Task brief:
In the records below, find the line that contains "Lemma load_usize_le f" and the line that contains "unfold lengthZ. induction bs as [|c bs IH]; intros p". Set down exactly those lines and every line between them, and nothing more.

Dataset excerpts:
※ ※ ※
Lemma wp_push_byte k0 f k va b (Q : unit → Kernel → Prop) : at_mem k0 f k → lo <= va < hi → 0 <= b < 256 →
  (∀ k', at_mem k0 (fn_set va b f) k' → Q tt k') →
  wp (pa ← refmut (token pt) va; write_mem (write_u8 pa b)) Q k.
Proof.
  intros Hk Hva Hb HQ. wp_steps. eapply wp_refmut; [done..|]. intros pa _ Hpa. unfold write_mem, on_mm. apply wp_zoom. wp_steps.
  apply HQ. destruct Hk as (m & -> & Hm). exists (user_store va b m). split; [|by apply holds_store].
  cbn [mm upd_mm]. unfold upd_mm, upd_mem. cbn [mem fa mm]. do 2 f_equal.
  by apply (write_u8_store (upd_mm (upd_mem (λ _, m) (mm k0)) k0)).
Qed.

(** The next byte of a page. *)
Lemma user_loc_next m va : page_offset va + 1 < PAGE_SIZE →
  ((user_loc m pt va).1, (user_loc m pt va).2 + 1) = user_loc m pt (va + 1).
Proof.
  intros Ho. unfold user_loc. cbn [fst snd]. rewrite !page_offset_mod in *. unfold floor, PAGE_SIZE in *.
  replace ((va + 1) / 4096) with (va / 4096) by zdiv. f_equal. zdiv.
Qed.

(** A word, byte by byte. *)
Fixpoint fn_le (n : nat) (va v : Z) (f : Z → Z) : Z → Z :=
  match n with
  | O => f
  | S n => fn_le n (va + 1) (Z.shiftr v 8) (fn_set va (Z.land v 255) f)
  end.

Lemma holds_write_le n : ∀ m0 f m pa va v, holds m0 f m → 0 <= pa < 2 ^ 56 →
  lo <= va → va + Z.of_nat n <= hi → page_offset va + Z.of_nat n <= PAGE_SIZE →
  (floor pa, page_offset pa) = user_loc m0 pt va ∨ n = 0%nat → holds m0 (fn_le n va v f) (write_le n pa v m).
Proof.
  induction n as [|n IH]; intros m0 f m pa va v Hm Hpa Hlo Hhi Hoff Hloc; [done|]. destruct Hloc as [Hloc|]; [|done].
  cbn [fn_le write_le]. rewrite wrap_small by lia.
  assert (write_u8 pa (Z.land v 255) m = user_store va (Z.land v 255) m) as ->.
  { unfold write_u8, user_store. by rewrite (hd_loc _ _ _ Hm), <- Hloc. }
  pose proof Hloc as [= Hf Ho]. pose proof (page_offset_range va) as Hr. rewrite !page_offset_mod in *. unfold PAGE_SIZE in *.
  destruct (decide (n = 0%nat)) as [->|Hn].
  { cbn [fn_le write_le]. apply holds_store; [done|lia|]. change 255 with (Z.ones 8). rewrite Z.land_ones by lia.
    apply Z.mod_pos_bound. lia. }
  apply IH; [|zdiv|lia|lia| |].
  - apply holds_store; [done|lia|]. change 255 with (Z.ones 8). rewrite Z.land_ones by lia. apply Z.mod_pos_bound. lia.
  - rewrite page_offset_mod. unfold PAGE_SIZE. zdiv.
  - left. rewrite <- (user_loc_next m0 va) by (rewrite page_offset_mod; unfold PAGE_SIZE; lia).
    rewrite <- Hloc. cbn [fst snd]. rewrite !page_offset_mod. unfold floor, PAGE_SIZE. f_equal; zdiv.
Qed.

Lemma wp_write_usize k0 f k pa va v (Q : unit → Kernel → Prop) : at_mem k0 f k → 0 <= pa < 2 ^ 56 →
  lo <= va → va + 8 <= hi → page_offset va + 8 <= PAGE_SIZE → (floor pa, page_offset pa) = user_loc (mem (mm k0)) pt va →
  (∀ k', at_mem k0 (fn_le 8 va v f) k' → Q tt k') → wp (write_mem (write_usize pa v)) Q k.
Proof.
  intros (m & -> & Hm) Hpa Hlo Hhi Hoff Hloc HQ. unfold write_mem, on_mm. apply wp_zoom. wp_steps. apply HQ.
  eexists. split; [reflexivity|]. apply (holds_write_le 8); [exact Hm|done|done|done|done|by left].
Qed.

(** The bytes of a string with its terminator. *)
Fixpoint fn_str (p : Z) (bs : list Z) (f : Z → Z) : Z → Z :=
  match bs with
  | [] => fn_set p 0 f
  | c :: bs => fn_str (p + 1) bs (fn_set p c f)
  end.

Lemma wp_push_str bs : ∀ k0 f k p (Q : unit → Kernel → Prop), at_mem k0 f k → bytes_ok bs →
  lo <= p → p + lengthZ bs < hi → (∀ k', at_mem k0 (fn_str p bs f) k' → Q tt k') →
  wp (push_str (token pt) p bs) Q k.
Proof.
  unfold lengthZ. induction bs as [|c bs IH]; intros k0 f k p Q Hk Hbs Hlo Hhi HQ; cbn [push_str fn_str] in *; simpl in Hhi.
  - eapply wp_push_byte; [done|lia|lia|done].
  - apply Forall_cons in Hbs as [Hc Hbs].
    assert (lo <= p < hi) as Hp by lia. destruct Hk as (m & Hk & Hm).
    pose proof (rg_hi _ (hd_region _ _ _ Hm)). pose proof (rg_lo _ (hd_region _ _ _ Hm)).
    assert (∀ A (B : M Kernel A), (pa ← refmut (token pt) p; _ ← write_mem (write_u8 pa c); B) k =
      (_ ← (pa ← refmut (token pt) p; write_mem (write_u8 pa c)); B) k) as Hassoc.
    { intros A B. unfold mbind, M_bind. destruct (refmut _ _ _) as [[]|]; done. }
    unfold wp. rewrite Hassoc. apply wp_bind. eapply wp_push_byte; [by exists m|done|done|]. intros k' Hk'.
    rewrite wrap_small by lia. eapply IH; [exact Hk'|done|lia|lia|done].
Qed.

Lemma wp_refmuts vas : ∀ k0 f k (Q : list Z → Kernel → Prop), at_mem k0 f k → Forall (λ va, lo <= va < hi) vas →
  (∀ pas, Forall2 (λ pa va, 0 <= pa < 2 ^ 56 ∧ (floor pa, page_offset pa) = user_loc (mem (mm k0)) pt va) pas vas → Q pas k) →
  wp (refmuts (token pt) vas) Q k.
Proof.
  induction vas as [|va vas IH]; intros k0 f k Q Hk Hvas HQ; cbn [refmuts].
  { wp_steps. by apply HQ. }
  apply Forall_cons in Hvas as [Hva Hvas]. wp_steps. eapply wp_refmut; [done..|]. intros pa Hpa Hloc. wp_steps.
  eapply IH; [done..|]. intros pas Hpas. wp_steps. apply HQ. constructor; [|done]. split; [done|].
  destruct Hk as (m & -> & Hm). rewrite Hloc. apply (hd_loc _ _ _ Hm).
Qed.
End stack.

(** ** Words and strings in memory *)

Lemma fn_le_spec n : ∀ va v f a, fn_le n va v f a =
  if decide (va <= a < va + Z.of_nat n) then Z.land (Z.shiftr v (8 * (a - va))) 255 else f a.
Proof.
  induction n as [|n IH]; intros va v f a; cbn [fn_le]; [by rewrite decide_False by lia|].
  rewrite IH. unfold fn_set. destruct (decide (va = a)) as [->|Hne].
  - rewrite decide_False by lia. rewrite decide_True by lia. by rewrite Z.sub_diag, Z.shiftr_0_r.
  - destruct (decide (va + 1 <= a < va + 1 + Z.of_nat n)).
    + rewrite decide_True by lia. rewrite Z.shiftr_shiftr by lia. do 2 f_equal. lia.
    + by rewrite decide_False by lia.
Qed.

Lemma load_le_spec n : ∀ f a v, 0 <= v →
  (∀ i, 0 <= i < Z.of_nat n → f (a + i) = Z.land (Z.shiftr v (8 * i)) 255) → load_le n f a = v mod 2 ^ (8 * Z.of_nat n).
Proof.
  induction n as [|n IH]; intros f a v Hv Hf; cbn [load_le]; [by rewrite Z.mod_1_r|].
  rewrite (IH f (a + 1) (Z.shiftr v 8)).
  - specialize (Hf 0 ltac:(lia)). rewrite Z.add_0_r, Z.shiftr_0_r in Hf. rewrite Hf. change 255 with (Z.ones 8).
    rewrite Z.land_ones, Z.shiftr_div_pow2 by lia.
    replace (8 * Z.of_nat (S n)) with (8 + 8 * Z.of_nat n) by lia. rewrite Z.pow_add_r by lia.
    change (2 ^ 8) with 256. symmetry. apply Z.rem_mul_r; [lia|]. apply Z.pow_pos_nonneg; lia.
  - apply Z.shiftr_nonneg. done.
  - intros i Hi. replace (a + 1 + i) with (a + (i + 1)) by lia. rewrite Hf by lia.
    rewrite Z.shiftr_shiftr by lia. do 2 f_equal. lia.
Qed.

Lemma load_usize_le f g a v : 0 <= v < 2 ^ 64 → (∀ i, 0 <= i < 8 → g (a + i) = fn_le 8 a v f (a + i)) → load_usize g a = v.
Proof.
  intros Hv Hg. unfold load_usize. rewrite (load_le_spec 8 _ _ v); [by apply Z.mod_small|lia|].
  intros i Hi. rewrite Hg by lia. rewrite fn_le_spec, decide_True by lia. do 2 f_equal. lia.
Qed.

(** The string [bs] is at [p]. *)
Definition str_at (f : Z → Z) (p : Z) (bs : list Z) : Prop := ∀ i b, (bs ++ [0]) !! i = Some b → f (p + Z.of_nat i) = b.

Lemma fn_str_other bs : ∀ p f a, ¬ (p <= a <= p + lengthZ bs) → fn_str p bs f a = f a.
Proof.
  unfold lengthZ. induction bs as [|c bs IH]; intros p f a Ha; cbn [fn_str]; simpl in Ha.
  - unfold fn_set. rewrite decide_False by lia. done.
  - rewrite IH by lia. unfold fn_set. rewrite decide_False by lia. done.
Qed.

Lemma fn_str_at bs : ∀ p f, str_at (fn_str p bs f) p bs.
Proof.
  induction bs as [|c bs IH]; intros p f i b Hi; cbn [fn_str].
  - destruct i; [|done]. simpl in Hi. simplify_eq. unfold fn_set. rewrite decide_True by lia. done.
  - destruct i as [|i].
    + simpl in Hi. simplify_eq. rewrite fn_str_other by lia. unfold fn_set. rewrite decide_True by lia. done.
    + replace (p + Z.of_nat (S i)) with (p + 1 + Z.of_nat i) by lia. by apply IH.
Qed.

(** ** The loop over the arguments *)

Definition args_size (args : list (list Z)) : Z := foldr (λ a n, lengthZ a + 1 + n) 0 args.
Lemma args_size_cons a args : args_size (a :: args) = lengthZ a + 1 + args_size args.
Proof. done. Qed.
Lemma args_size_pos args : 0 <= args_size args.
Proof. induction args; simpl; unfold lengthZ in *; lia. Qed.

(** The argument [j] is where slot [j] of the array at [base] points. *)
Definition args_at (f : Z → Z) (lo hi base : Z) (args : list (list Z)) : Prop :=
  ∀ j arg, args !! j = Some arg → ∃ ptr, load_usize f (base + 8 * Z.of_nat j) = ptr ∧
    lo <= ptr ∧ ptr + lengthZ arg < hi ∧ str_at f ptr arg.

Lemma args_at_cons f lo hi base arg args ptr :
  load_usize f base = ptr → lo <= ptr → ptr + lengthZ arg < hi → str_at f ptr arg →
  args_at f lo hi (base + 8) args → args_at f lo hi base (arg :: args).
Proof.
  intros H1 H2 H3 H4 Ha [|j] a Hj; simpl in Hj.
  - simplify_eq. rewrite Z.add_0_r. by eexists.
  - destruct (Ha j a Hj) as (q & Hq & Hrest). exists q. split; [|done]. rewrite <- Hq. f_equal. lia.
Qed.

(** The slots from [base] on are 8-aligned words of the region, whose physical
    addresses are in [argv]. *)
Definition slots (pt : PageTable) (m0 : gmap Z page) (argv : list Z) (base : Z) : Prop :=
  ∀ j pa, argv !! j = Some pa → 0 <= pa < 2 ^ 56 ∧
    (floor pa, page_offset pa) = user_loc m0 pt (base + 8 * Z.of_nat j).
※ ※ ※
Solution to this task:
Lemma load_usize_le f g a v : 0 <= v < 2 ^ 64 → (∀ i, 0 <= i < 8 → g (a + i) = fn_le 8 a v f (a + i)) → load_usize g a = v.
Proof.
  intros Hv Hg. unfold load_usize. rewrite (load_le_spec 8 _ _ v); [by apply Z.mod_small|lia|].
  intros i Hi. rewrite Hg by lia. rewrite fn_le_spec, decide_True by lia. do 2 f_equal. lia.
Qed.

(** The string [bs] is at [p]. *)
Definition str_at (f : Z → Z) (p : Z) (bs : list Z) : Prop := ∀ i b, (bs ++ [0]) !! i = Some b → f (p + Z.of_nat i) = b.

Lemma fn_str_other bs : ∀ p f a, ¬ (p <= a <= p + lengthZ bs) → fn_str p bs f a = f a.
Proof.
  unfold lengthZ. induction bs as [|c bs IH]; intros p f a Ha; cbn [fn_str]; simpl in Ha.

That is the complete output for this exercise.